§ **DATASET EXTRACT**:
┌────────

(* ===== verification/Readers.v ===== *)
(** * Threads that answer packets

    What the readers of the reply and of the learning queue have in common:
    each works on its own state and on the shared world, takes packets in and
    answers them.  [QueueThread] is that interface; the lemmas say how the
    steps of a thread keep its promise. *)

From S2P Require Import Prelude Text Net Application Model State StateFacts StateLearning.
From S2P Require Import StateLearningFacts Policy Learning Snapshots Marks Nftables Decision.
From S2P Require Import Netlink Packet Progress Capture Registry.
From S2P Require Import Protocol Bus Pinning Storage Engine EngineLearning EngineControl EngineLaws.
From S2P Require Import EngineSafety EngineRuns Authority Runtime.
Local Open Scope Z_scope.

Section Threads.
Context {B D : Type} `{BackendLaws B} `{StoreLaws D} `{IpNetLib} `{JsonLib} `{Target} `{HashOrder}.
Abbreviation World := (World (B := B) (D := D)).
Abbreviation SentVerdict := (SentVerdict (B := B) (D := D)).

(** The world in the state of a thread. *)
Class HasWorld (S : Type) := {
  of_world : S -> World;
  with_world : World -> S -> S
}.

Definition zoom {S} `{HasWorld S} {E A} (m : ST World E A) : ST S E A := fun s =>
  let '(w, a) := m (of_world s) in (with_world w s, a).

(** [right s m]: the verdict [m] was right.  [intact]: what holds of the
    thread's own state.  The identifiers of the packets that the thread holds
    and of those it has taken in so far. *)
Class QueueThread (S : Type) `{!HasWorld S} := {
  right : S -> SentVerdict -> Prop;
  intact : S -> Prop;
  held_ids : S -> list Z;
  seen_ids : S -> list Z
}.

Class QueueThreadLaws (S : Type) `{!HasWorld S, !QueueThread S} : Prop := {
  of_with w s : of_world (with_world w s) = w;
  with_with w w' s : with_world w' (with_world w s) = with_world w' s;
  right_with w s m : right (with_world w s) m <-> right s m;
  right_drop s m : sent_code m = NF_DROP -> sent_mark m = None -> right s m;
  intact_with w s : intact (with_world w s) <-> intact s;
  held_with w s : held_ids (with_world w s) = held_ids s;
  seen_with w s : seen_ids (with_world w s) = seen_ids s
}.

(** ** The promise *)

Section Promise.
Context {S : Type} `{!HasWorld S, !QueueThread S, !QueueThreadLaws S}.

Record thread_safe (s : S) : Prop := {
  ts_world : world_ok (of_world s);
  ts_sent : Forall (right s) (sent (socket (of_world s)));
  ts_intact : intact s
}.

(** Every packet that was taken in is answered, in hand or held, exactly once. *)
Record thread_accounted (hand : list Z) (s : S) : Prop := {
  ta_safe : thread_safe s;
  ta_bag : (sent_id <$> sent (socket (of_world s))) ++ hand ++ held_ids s ≡ₚ seen_ids s
}.

(** Facts about the thread's own state, and facts that also depend on the
    engine's mode and generation, which last as long as its guard is held. *)
Definition framed (F : S -> Prop) : Prop := forall w s, F s -> F (with_world w s).
Definition guarded (F : S -> Prop) : Prop := forall w s,
  F s -> (forall current, identified_as current (of_world s) -> identified_as current w) ->
  F (with_world w s).

Lemma framed_guarded F : framed F -> guarded F.
Proof. intros HF w s Hs _. by apply HF. Qed.

Lemma identified_guarded F current :
  framed F -> guarded (fun s => F s /\ identified_as current (of_world s)).
Proof. intros HF w s [Hs Hid] Hkeep. split; [by apply HF|]. rewrite of_with. auto. Qed.

Lemma with_safe s w' new :
  thread_safe s -> later (of_world s) w' -> sent (socket w') = sent (socket (of_world s)) ++ new ->
  Forall (right s) new -> thread_safe (with_world w' s).
Proof.
  intros [Hw Hs Hi] Hl Hnew Hr. split; rewrite ?of_with.
  - by apply (later_ok _ _ Hl).
  - rewrite Hnew. apply Forall_app. split; (eapply Forall_impl; [eassumption|]); intros m; by rewrite right_with.
  - by rewrite intact_with.
Qed.

(** ** Steps *)

(** Work that sends nothing. *)
Lemma zoom_runs {A} hand F (m : ST World QueueFailure A) (P : World -> Prop) Q :
  framed F -> always quiet m -> (forall w w' a, P w -> m w = (w', Ok a) -> Q a w') ->
  runs (fun s => (thread_accounted hand s /\ F s) /\ P (of_world s)) (zoom m)
    (fun a s => (thread_accounted hand s /\ F s) /\ Q a (of_world s)) thread_safe.
Proof.
  intros HF Hm HQ s ([[Hsafe Hbag] Hf] & HP). unfold zoom. specialize (Hm (of_world s)).
  destruct (m (of_world s)) as [w' res] eqn:E. destruct Hm as [Hl Hs]. cbn [fst] in *.
  assert (Hsafe' : thread_safe (with_world w' s)).
  { apply (with_safe s w' []); try done. by rewrite Hs, app_nil_r. }
  destruct res as [a|]; [|done].
  split; [|rewrite of_with; by apply (HQ (of_world s))]. split; [|by apply HF].
  split; [done|]. by rewrite of_with, held_with, seen_with, Hs.
Qed.

Lemma zoom_quiet {A} hand F (m : ST World QueueFailure A) :
  framed F -> always quiet m ->
  runs (fun s => thread_accounted hand s /\ F s) (zoom m)
    (fun _ s => thread_accounted hand s /\ F s) thread_safe.
Proof.
  intros HF Hm s Hs. pose proof (zoom_runs hand F m (fun _ => True) (fun _ _ => True) HF Hm) as Hrun.
  specialize (Hrun ltac:(done) s). destruct (zoom m s) as [s' [a|]]; by apply Hrun.
Qed.

(** Work under the guard. *)
Lemma zoom_steady {A} hand F (m : ST World QueueFailure A) :
  guarded F -> always steady m ->
  runs (fun s => thread_accounted hand s /\ F s) (zoom m)
    (fun _ s => thread_accounted hand s /\ F s) thread_safe.
Proof.
  intros HF Hm s [Hs Hf].
  pose proof (zoom_quiet hand (fun _ => True) m ltac:(done) (always_quiet m Hm) s (conj Hs I)) as Hrun.
  unfold zoom in *. specialize (Hm (of_world s)). destruct (m (of_world s)) as [w' [a|]]; [|done].
  split; [apply Hrun|]. apply HF; [done|apply Hm].
Qed.

(** A verdict answers the packet in hand. *)
Lemma zoom_answer hand F id code mark :
  guarded F ->
  runs (fun s => (thread_accounted (id :: hand) s /\ F s)
      /\ forall message, right s (mkSent id code mark message (shared (of_world s)) (registry (of_world s))
                                 (clock (of_world s))))
    (zoom (send_verdict id code mark)) (fun _ s => thread_accounted hand s /\ F s) thread_safe.
Proof.
  intros HF s ([[Hsafe Hbag] Hf] & Hok). unfold zoom.
  pose proof (send_verdict_later id code mark (of_world s)) as Hl.
  destruct (send_verdict id code mark (of_world s)) as [w' res] eqn:E. cbn [fst] in Hl.
  apply send_verdict_spec in E as (Hsh & Hlo & _ & _ & _ & Hs). destruct res as [u|].
  - destruct Hs as [message Hs]. split; [split|].
    + eapply with_safe; [done..|]. by apply Forall_singleton.
    + rewrite of_with, held_with, seen_with, Hs, fmap_app, <-app_assoc. exact Hbag.
    + apply HF; [done|]. intros current. unfold identified_as, live. by rewrite Hsh, Hlo.
  - apply (with_safe s w' []); try done. by rewrite Hs, app_nil_r.
Qed.

Lemma zoom_bind {A A'} (m : ST World QueueFailure A) (k : A -> ST World QueueFailure A') P Q X :
  runs P (zoom m ≫= fun a => zoom (k a)) Q X -> runs P (zoom (m ≫= k)) Q X.
Proof.
  intros Hrun s Hs. specialize (Hrun s Hs). rewrite run_bind in Hrun. unfold zoom in *.
  rewrite run_bind. destruct (m (of_world s)) as [w' [a|]]; [|done].
  rewrite of_with in Hrun. destruct (k a w') as [w'' r]. by rewrite with_with in Hrun.
Qed.

(** A drop is always right. *)
Lemma zoom_deny hand F id :
  guarded F ->
  runs (fun s => thread_accounted (id :: hand) s /\ F s) (zoom (send_verdict id NF_DROP None ;; record_denied))
    (fun _ s => thread_accounted hand s /\ F s) thread_safe.
Proof.
  intros HF. apply zoom_bind. eapply runs_bind.
  - eapply runs_pre; [|by apply zoom_answer]. intros s Hs. split; [exact Hs|]. intros message.
    by apply right_drop.
  - intros u. by apply zoom_steady, count_steady.
Qed.

(** A held packet is answered first and forgotten then. *)
Lemma answer_held (m : ST World QueueFailure unit) id F F' P (forget : S -> S) :
  (forall s, of_world (forget s) = of_world s) ->
  (forall w s, with_world w (forget s) = forget (with_world w s)) ->
  (forall s, F s -> intact s ->
     intact (forget s) /\ id :: held_ids (forget s) ≡ₚ held_ids s /\ seen_ids (forget s) = seen_ids s
     /\ (forall m, right (forget s) m <-> right s m) /\ F' (forget s)) ->
  runs (fun s => (thread_accounted [id] s /\ F' s) /\ P (of_world s)) (zoom m)
    (fun _ s => thread_accounted [] s /\ F' s) thread_safe ->
  runs (fun s => (thread_accounted [] s /\ F s) /\ P (of_world s))
    (zoom m ;; modify forget) (fun _ s => thread_accounted [] s /\ F' s) thread_safe.
Proof.
  intros Hof Hwith Hforget Hm s ([[[T1 T2 T3] Hbag] Hf] & HP).
  destruct (Hforget s Hf T3) as (Hi & Hheld & Hseen & Hright & HF').
  assert (Htake : thread_accounted [id] (forget s)).
  { split; [split|]; rewrite ?Hof; try done.
    - eapply Forall_impl; [exact T2|]. intros v. by rewrite Hright.
    - rewrite Hseen, <-Hbag. cbn. by rewrite Hheld. }
  rewrite <-(Hof s) in HP. specialize (Hm _ (conj (conj Htake HF') HP)). rewrite run_bind. unfold zoom in *.
  rewrite Hof in Hm. destruct (m (of_world s)) as [w' [u|]].
  - unfold modify. by rewrite <-Hwith.
  - rewrite Hwith in Hm. destruct Hm as [U1 U2 U3]. rewrite <-Hwith, of_with in U1, U2.
    split; rewrite ?of_with; [done| |by rewrite intact_with].
    eapply Forall_impl; [exact U2|]. intros v. by rewrite !right_with, Hright.
Qed.
End Promise.
End Threads.
#[export] Instance OutboundConnection_countable : Countable OutboundConnection.
Proof.
  apply (inj_countable'
    (fun c => (source_address c, source_port c, destination_address c, destination_port c,
               conn_protocol c, output_interface c, socket_uid c))
    (fun x => let '(a, b, c, d, e, f, g) := x in mkOutboundConnection a b c d e f g)).
  by intros [].
Defined.

(** ** Held packets *)

Record PendingLearningVerdict : Type := mkPendingLearning {
  pl_ticket : LearningVerdictTicket;
  pl_deadline : Z;
  pl_completed : bool
}.

Record PendingLearningVerdicts : Type := mkPendingLearnings {
  last_serial : Z;
  held : gmap Z PendingLearningVerdict;
  seen_generation : option Z;
  seen_flows : gmap OutboundConnection Z
}.

Definition PendingLearningVerdicts_default : PendingLearningVerdicts :=
  mkPendingLearnings 0 ∅ None ∅.
Definition set_held (v : gmap Z PendingLearningVerdict) (self : PendingLearningVerdicts)
    : PendingLearningVerdicts :=
  mkPendingLearnings self.(last_serial) v self.(seen_generation) self.(seen_flows).

(** [reserve]; none when there is no room or no serial left. *)
Definition reserve (packet_id flow_generation now : Z)
    : ST PendingLearningVerdicts QueueFailure (option LearningVerdictTicket) :=
  self ← get;
  lift (ensure (is_none (self.(held) !! packet_id)) LearningIdReused) ;;
  if LEARNING_PENDING_CAPACITY <=? Z.of_nat (size self.(held)) then mret None
  else
    match u64_checked_add self.(last_serial) 1 with
    | None => mret None
    | Some serial =>
        let ticket := mkLearningTicket packet_id serial flow_generation in
        modify (fun self => mkPendingLearnings serial
          (<[packet_id := mkPendingLearning ticket (now + LEARNING_FIRST_PACKET_WAIT) false]>
             self.(held)) self.(seen_generation) self.(seen_flows)) ;;
        mret (Some ticket)
    end.

Definition cancel (ticket : LearningVerdictTicket) (self : PendingLearningVerdicts)
    : PendingLearningVerdicts :=
  match self.(held) !! ticket.(lt_packet_id) with
  | Some pending =>
      if pending.(pl_ticket) ==? ticket then set_held (delete ticket.(lt_packet_id) self.(held)) self
      else self
  | None => self
  end.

└────────

Once you reach the line with "with_world : World -> S -> S" in the data above, copy it and every line after it exactly, up to and including the line with "Section Promise.".

  with_world : World -> S -> S
}.

Definition zoom {S} `{HasWorld S} {E A} (m : ST World E A) : ST S E A := fun s =>
  let '(w, a) := m (of_world s) in (with_world w s, a).

(** [right s m]: the verdict [m] was right.  [intact]: what holds of the
    thread's own state.  The identifiers of the packets that the thread holds
    and of those it has taken in so far. *)
Class QueueThread (S : Type) `{!HasWorld S} := {
  right : S -> SentVerdict -> Prop;
  intact : S -> Prop;
  held_ids : S -> list Z;
  seen_ids : S -> list Z
}.

Class QueueThreadLaws (S : Type) `{!HasWorld S, !QueueThread S} : Prop := {
  of_with w s : of_world (with_world w s) = w;
  with_with w w' s : with_world w' (with_world w s) = with_world w' s;
  right_with w s m : right (with_world w s) m <-> right s m;
  right_drop s m : sent_code m = NF_DROP -> sent_mark m = None -> right s m;
  intact_with w s : intact (with_world w s) <-> intact s;
  held_with w s : held_ids (with_world w s) = held_ids s;
  seen_with w s : seen_ids (with_world w s) = seen_ids s
}.

(** ** The promise *)

Section Promise.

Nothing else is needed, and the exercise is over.